Menurut penelitian Global Competitiveness Report (GCR) tentang daya saing global, peringkat daya saing Indonesia meningkat pesat pada tahun 2010, namun secara relatif kembali turun sampai dengan tahun 2012. Pada tahun 2013, daya

saing Indonesia kembali meningkat dengan sangat pesat hingga mencapai posisi ke-38 dari 148 negara yang disurvei. Daya saing perekonomian Indonesia tersebut mencerminkan juga daya saing perekonomian Jawa Timur. Variabel yang digunakan oleh GCR untuk meranking posisi daya saing tersebut adalah: institusi (institusi publik dan swasta), infrastruktur, makro ekonomi, kesehatan dan pendidikan dasar, pendidikan tinggi dan pelatihan, efisiensi pasar, kesiapan tehnologi, proses produksi (networks industries), dan inovasi. Menurut GCR, turunnya peringkat daya saing Indonesia selama beberapa tahun karena faktor infrastruktur, institusi, dan pendidikan dasar yang masih buruk.

Daya saing UMKM Jawa Timur sangat tergantung dari kualitas sumber daya manusia (human capital), infrastruktur, serta institusi/birokrasi. Peningkatan daya saing UMKM Jawa Timur tidak hanya di pasar lokal, tetapi juga di pasar global. Dalam era perdagangan global saat ini, perlu strategi pengembangan UMKM di Jawa Timur yang tidak hanya mampu bersaing menghadapi serbuan produk impor di pasar lokal, namun juga kemampuan bersaing di pasar dunia menghadapi produk-produk yang sama dari berbagai negara..

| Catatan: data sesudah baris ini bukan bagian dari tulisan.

Lemma parse_scalar_length s v r :
  JSON.parse_scalar s = Some (v, r) → String.length r < String.length s.
Proof.
  unfold JSON.parse_scalar. destruct s as [|c s]; [done|].
  destruct (Ascii.eqb c "n").
  { destruct (JSON.strip "ull" s) as [r'|] eqn:E; simpl; [|done].
    intros [= _ <-]. apply strip_length in E. simpl. lia. }
  destruct (Ascii.eqb c "t").
  { destruct (JSON.strip "rue" s) as [r'|] eqn:E; simpl; [|done].
    intros [= _ <-]. apply strip_length in E. simpl. lia. }
  destruct (Ascii.eqb c "f").
  { destruct (JSON.strip "alse" s) as [r'|] eqn:E; simpl; [|done].
    intros [= _ <-]. apply strip_length in E. simpl. lia. }
  destruct (Ascii.eqb c JSON.dquote).
  { destruct (JSON.string_body s) as [[str r']|] eqn:E; simpl; [|done].
    intros [= _ <-]. apply string_body_shorter in E. simpl. lia. }
  destruct (JSON.parse_number (String c s)) as [[lit r']|] eqn:E; simpl; [|done].
  intros [= _ <-]. by apply parse_number_length in E.
Qed.

Opaque JSON.parse_scalar JSON.string_body JSON.skip_ws.

(** Whatever fuel a parse succeeded with, twice the number of characters
    it consumed is enough (and one more for a list of elements or of
    members). *)
Lemma parse_fuel n :
  (∀ s v r, JSON.parse_value n s = Some (v, r) →
     String.length r < String.length s ∧
     ∀ m, 2 * (String.length s - String.length r) ≤ m →
          JSON.parse_value m s = Some (v, r)) ∧
  (∀ s vs r, JSON.parse_elements n s = Some (vs, r) →
     String.length r < String.length s ∧
     ∀ m, 2 * (String.length s - String.length r) + 1 ≤ m →
          JSON.parse_elements m s = Some (vs, r)) ∧
  (∀ s ms r, JSON.parse_members n s = Some (ms, r) →
     String.length r < String.length s ∧
     ∀ m, 2 * (String.length s - String.length r) + 1 ≤ m →
          JSON.parse_members m s = Some (ms, r)).
Proof.
  induction n as [|n (IHv & IHe & IHm)]; [done|].
  split; [|split].
  - intros s v r. simpl.
    destruct (JSON.skip_ws s) as [|c r0] eqn:Hws; [done|].
    apply skip_ws_cons in Hws as Hlt.
    destruct (Ascii.eqb c "[") eqn:Hc1.
    { destruct (JSON.skip_ws r0) as [|d r'] eqn:Hws0; [done|].
      apply skip_ws_cons in Hws0 as Hlt0.
      destruct (Ascii.eqb d "]") eqn:Hd.
      - intros [= <- <-]. split; [lia|].
        intros [|m] Hm; [lia|]. simpl. by rewrite Hws, Hc1, Hws0, Hd.
      - destruct (JSON.parse_elements n r0) as [[vs r'']|] eqn:He; simpl; [|done].
        intros [= <- <-]. apply IHe in He as [Hl He]. split; [lia|].
        intros [|m] Hm; [lia|]. simpl. rewrite Hws, Hc1, Hws0, Hd.
        rewrite He; [done|lia]. }
    destruct (Ascii.eqb c "{") eqn:Hc2.
    { destruct (JSON.skip_ws r0) as [|d r'] eqn:Hws0; [done|].
      apply skip_ws_cons in Hws0 as Hlt0.
      destruct (Ascii.eqb d "}") eqn:Hd.
      - intros [= <- <-]. split; [lia|].
        intros [|m] Hm; [lia|]. simpl. by rewrite Hws, Hc1, Hc2, Hws0, Hd.
      - destruct (JSON.parse_members n r0) as [[ms r'']|] eqn:He; simpl; [|done].
        intros [= <- <-]. apply IHm in He as [Hl He]. split; [lia|].
        intros [|m] Hm; [lia|]. simpl. rewrite Hws, Hc1, Hc2, Hws0, Hd.
        rewrite He; [done|lia]. }
    intros Hsc. apply parse_scalar_length in Hsc as Hl. simpl in Hl.
    split; [lia|].
    intros [|m] Hm; [lia|]. simpl. by rewrite Hws, Hc1, Hc2.
  - intros s vs r. simpl.
    destruct (JSON.parse_value n s) as [[v r0]|] eqn:Hv; simpl; [|done].
    apply IHv in Hv as [Hl Hv].
    destruct (JSON.skip_ws r0) as [|d r'] eqn:Hws; [done|].
    apply skip_ws_cons in Hws as Hlt.
    destruct (Ascii.eqb d ",") eqn:Hd1.
    { destruct (JSON.parse_elements n r') as [[vs' r'']|] eqn:He; simpl; [|done].
      intros [= <- <-]. apply IHe in He as [Hl' He]. split; [lia|].
      intros [|m] Hm; [lia|]. simpl. rewrite Hv; [|lia]. simpl.
      rewrite Hws, Hd1, He; [done|lia]. }
    destruct (Ascii.eqb d "]") eqn:Hd2; [|done].
    intros [= <- <-]. split; [lia|].
    intros [|m] Hm; [lia|]. simpl. rewrite Hv; [|lia]. simpl.
    by rewrite Hws, Hd1, Hd2.
  - intros s ms r. simpl.
    destruct (JSON.skip_ws s) as [|q r0] eqn:Hws; [done|].
    apply skip_ws_cons in Hws as Hlt.
    destruct (Ascii.eqb q JSON.dquote) eqn:Hq; [|done].
    destruct (JSON.string_body r0) as [[key r1]|] eqn:Hk; simpl; [|done].
    apply string_body_shorter in Hk as Hlk.
    destruct (JSON.skip_ws r1) as [|colon r2] eqn:Hws1; [done|].
    apply skip_ws_cons in Hws1 as Hlt1.
    destruct (Ascii.eqb colon ":") eqn:Hcolon; [|done].
    destruct (JSON.parse_value n r2) as [[v r3]|] eqn:Hv; simpl; [|done].
    apply IHv in Hv as [Hl Hv].
    destruct (JSON.skip_ws r3) as [|d r'] eqn:Hws3; [done|].
    apply skip_ws_cons in Hws3 as Hlt3.
    destruct (Ascii.eqb d ",") eqn:Hd1.
    { destruct (JSON.parse_members n r') as [[ms' r'']|] eqn:He; simpl; [|done].
      intros [= <- <-]. apply IHm in He as [Hl' He]. split; [lia|].
      intros [|m] Hm; [lia|]. simpl. rewrite Hws, Hq, Hk. simpl.
      rewrite Hws1, Hcolon, Hv; [|lia]. simpl.
      rewrite Hws3, Hd1, He; [done|lia]. }
    destruct (Ascii.eqb d "}") eqn:Hd2; [|done].
    intros [= <- <-]. split; [lia|].
    intros [|m] Hm; [lia|]. simpl. rewrite Hws, Hq, Hk. simpl.
    rewrite Hws1, Hcolon, Hv; [|lia]. simpl.
    by rewrite Hws3, Hd1, Hd2.
Qed.

Transparent JSON.parse_scalar JSON.string_body JSON.skip_ws.

(** The text parses to [v] as soon as some fuel reads [v] from it and
    leaves white space only. *)
Lemma parse_any_fuel n text v rest :
  JSON.parse_value n text = Some (v, rest) →
  JSON.skip_ws rest = EmptyString →
  JSON.parse text = Some v.
Proof.
  intros Hv Hws. destruct (parse_fuel n) as (Hfuel & _ & _).
  apply Hfuel in Hv as [_ Hv]. unfold JSON.parse.
  rewrite Hv; [by rewrite Hws|]. lia.
Qed.

(** And a text [JSON.parse] rejects is rejected with any fuel. *)
Lemma parse_None_any_fuel n text :
  JSON.parse text = None →
  match JSON.parse_value n text with
  | Some (v, rest) => JSON.skip_ws rest ≠ EmptyString
  | None => True
  end.
Proof.
  intros Hnone. destruct (JSON.parse_value n text) as [[v rest]|] eqn:Hv; [|done].
  intros Hws. by rewrite (parse_any_fuel n text v rest Hv Hws) in Hnone.
Qed.

(** ** Facts about [split] *)

Lemma split_nonempty sep s : JsString.split sep s ≠ [].
Proof.
  destruct s as [|c s]; simpl; [done|].
  destruct (Ascii.eqb c sep); [done|].
  by destruct (JsString.split sep s).
Qed.

Lemma split_free sep s :
  JsString.contains sep s = false → JsString.split sep s = [s].
Proof.
  unfold JsString.contains.
  induction s as [|c s IH]; simpl; [done|].
  rewrite Ascii.eqb_sym.
  destruct (Ascii.eqb c sep); simpl; [done|].
  intros H. by rewrite (IH H).
Qed.

Lemma split_app sep a b :
  JsString.split sep (a +:+ String sep b)
  = JsString.split sep a ++ JsString.split sep b.
Proof.
  induction a as [|c a IH]; simpl.
  - by rewrite Ascii.eqb_refl.
  - rewrite IH. destruct (Ascii.eqb c sep); [done|].
    destruct (JsString.split sep a) eqn:E; [by apply split_nonempty in E|done].
Qed.
(** * Packing-list chat application: the request lifecycle of [App]

    A shallow embedding of the React component [App] (its state, the
    handlers [handleSubmit] and [generatePackingList], the rendered
    [disabled] attributes), of the component [PackingListDisplay], and of
    the two platform functions the handlers rely on: [String.prototype.trim]
    / [String.prototype.replace] with the fence regular expression, and
    [JSON.parse]. *)

From Stdlib Require Import List NArith Bool String Ascii Lia.
Import ListNotations.

(** ** JavaScript strings *)

Module JsString.

(** A JavaScript string is a sequence of UTF-16 code units. *)
Definition jsstring := list N.

(** An ASCII literal, read as code units. *)
Definition lit (s : string) : jsstring :=
  map N_of_ascii (list_ascii_of_string s).

(** As [lit], with every apostrophe standing for a double quote (code unit 34);
    used to write JSON texts in examples. *)
Definition litq (s : string) : jsstring :=
  map (fun c => if N.eqb c 39 then 34%N else c) (lit s).

Definition dquote : jsstring := [34%N].
Definition newline : jsstring := [10%N].

(** ECMAScript [WhiteSpace] and [LineTerminator] code points, the set
    [String.prototype.trim] removes. *)
Definition isWhiteSpace (c : N) : bool :=
  ((9 <=? c) && (c <=? 13) || (c =? 32) || (c =? 160) || (c =? 5760)
   || (8192 <=? c) && (c <=? 8202) || (c =? 8232) || (c =? 8233)
   || (c =? 8239) || (c =? 8287) || (c =? 12288) || (c =? 65279))%N.

Fixpoint trimStart (s : jsstring) : jsstring :=
  match s with
  | [] => []
  | c :: t => if isWhiteSpace c then trimStart t else s
  end.

Definition trimEnd (s : jsstring) : jsstring := rev (trimStart (rev s)).

(** [s.trim()] *)
Definition trim (s : jsstring) : jsstring := trimEnd (trimStart s).

(** [pat] is a prefix of [s]. *)
Fixpoint startsWith (pat s : jsstring) : bool :=
  match pat, s with
  | [], _ => true
  | _ :: _, [] => false
  | p :: pat', c :: s' => N.eqb p c && startsWith pat' s'
  end.

(** [s.includes(pat)] *)
Fixpoint includes (s pat : jsstring) : bool :=
  startsWith pat s ||
  match s with
  | [] => false
  | _ :: t => includes t pat
  end.

(** [!s] for a string: only the empty string is falsy. *)
Definition is_empty (s : jsstring) : bool :=
  match s with [] => true | _ :: _ => false end.

(** *** The fence regular expression

    [/```json\n?|\n?```/g]: at a position, the first alternative is tried
    first (three backticks, [json], then greedily one optional line feed),
    then the second (greedily one optional line feed, then three backticks;
    when the line feed is taken and no fence follows, backtracking to the
    empty option cannot succeed either since the position holds a line
    feed). The result is the length of the match at the head of [s],
    [0] when there is none; a match is never empty. *)

Definition backticks : jsstring := [96; 96; 96]%N.
Definition fence_json : jsstring := backticks ++ lit "json".

Definition fence_match (s : jsstring) : nat :=
  if startsWith fence_json s then
    if startsWith newline (skipn 7 s) then 8 else 7
  else if startsWith (newline ++ backticks) s then 4
  else if startsWith backticks s then 3
  else 0.

(** [s.replace(/```json\n?|\n?```/g, '')]: scan from the left; at a match,
    drop it and resume right after it; otherwise keep the code unit.
    [skip] counts the code units of the current match still to drop. *)
Fixpoint replace_fences (skip : nat) (s : jsstring) : jsstring :=
  match s with
  | [] => []
  | c :: t =>
      match skip with
      | S k => replace_fences k t
      | O =>
          match fence_match s with
          | O => c :: replace_fences 0 t
          | S m => replace_fences m t
          end
      end
  end.

(** [text.replace(/```json\n?|\n?```/g, '').trim()], the "clean the
    response text" step of [generatePackingList]. *)
Definition strip_fences (text : jsstring) : jsstring :=
  trim (replace_fences 0 text).

(** A response wrapped in a [json] code fence. *)
Definition wrap_fence (payload : jsstring) : jsstring :=
  fence_json ++ newline ++ payload ++ newline ++ backticks.

End JsString.
Import JsString.

(** ** JSON values and [JSON.parse] *)

Module Json.

(** The values [JSON.parse] can return. A number is kept as the text of its
    token (the conversion to a double is not modelled); an object is kept as
    its members in source order, duplicates included (a property read sees
    the last one, see [get_member]). *)
#[warnings="-register-all"]
Inductive JSValue : Type :=
| JNull
| JBool (b : bool)
| JNumber (lexeme : jsstring)
| JString (s : jsstring)
| JArray (elems : list JSValue)
| JObject (members : list (jsstring * JSValue)).

(** Outcome of a parsing function: a value and the unread rest of the text,
    a syntax error, or recursion budget exhausted (shown below never to
    happen with the budget [JSON_parse] gives). *)
Inductive presult (A : Type) : Type :=
| Ok (a : A) (rest : jsstring)
| SyntaxError
| OutOfFuel.
Arguments Ok {A} a rest.
Arguments SyntaxError {A}.
Arguments OutOfFuel {A}.

Definition bindP {A B} (r : presult A) (k : A -> jsstring -> presult B)
  : presult B :=
  match r with
  | Ok a rest => k a rest
  | SyntaxError => SyntaxError
  | OutOfFuel => OutOfFuel
  end.

(** JSON white space: tab, line feed, carriage return, space. *)
Definition isJsonWs (c : N) : bool :=
  ((c =? 9) || (c =? 10) || (c =? 13) || (c =? 32))%N.

Fixpoint skip_ws (s : jsstring) : jsstring :=
  match s with
  | [] => []
  | c :: t => if isJsonWs c then skip_ws t else s
  end.

Definition isDigit (c : N) : bool := ((48 <=? c) && (c <=? 57))%N.

Definition hexval (c : N) : option N :=
  if isDigit c then Some (c - 48)%N
  else if ((97 <=? c) && (c <=? 102))%N then Some (c - 87)%N
  else if ((65 <=? c) && (c <=? 70))%N then Some (c - 55)%N
  else None.

Definition hex4 (a b c d : N) : option N :=
  match hexval a, hexval b, hexval c, hexval d with
  | Some x, Some y, Some z, Some w => Some (((x * 16 + y) * 16 + z) * 16 + w)%N
  | _, _, _, _ => None
  end.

Untuk meningkatkan daya saing produk UMKM Jawa Timur perlu strategi yang komprehensif dengan memprioritaskan pada komoditas ekspor unggulan. Komoditas ekspor unggulan Jawa Timur adalah yang memiliki keunggulan komparatif dan kompetitif. Komoditas yang memiliki keunggulan komparatif diarahkan menjadi komoditas yang memiliki keunggulan kompetitif, karena keunggulan kompetitif lebih bersifat sustainabel. Kebijakan pengembangan UMKM yang memiliki keunggulan komparatif dan kompetitif diharapkan mampu menciptakan nilai tambah, perluasan kesempatan kerja, serta perolehan devisa yang optimal. Keunggulan kompetitif diarahkan melalui efisiensi proses produksi, antara lain melalui peningkatan kualitas faktor produksi, human capital, tehnologi, dan restrukturisasibirokrasi.

Peningkatan keunggulan kompetitif adalah sebagai upaya untuk meningkatkan daya saing. Strategi daya saing yang penting diantaranya adalah strategi harga, salah satunya melalui penekanan biaya produksi. Melalui pemberdayaan UMKM di semua aspek yaitu: kemampuan managerial, kualitas sumber daya manusia, kemampuan proses produksi, serta aspek pemasaran diharapkan dapat meningkatkan daya saing UMKM Jawa Timur.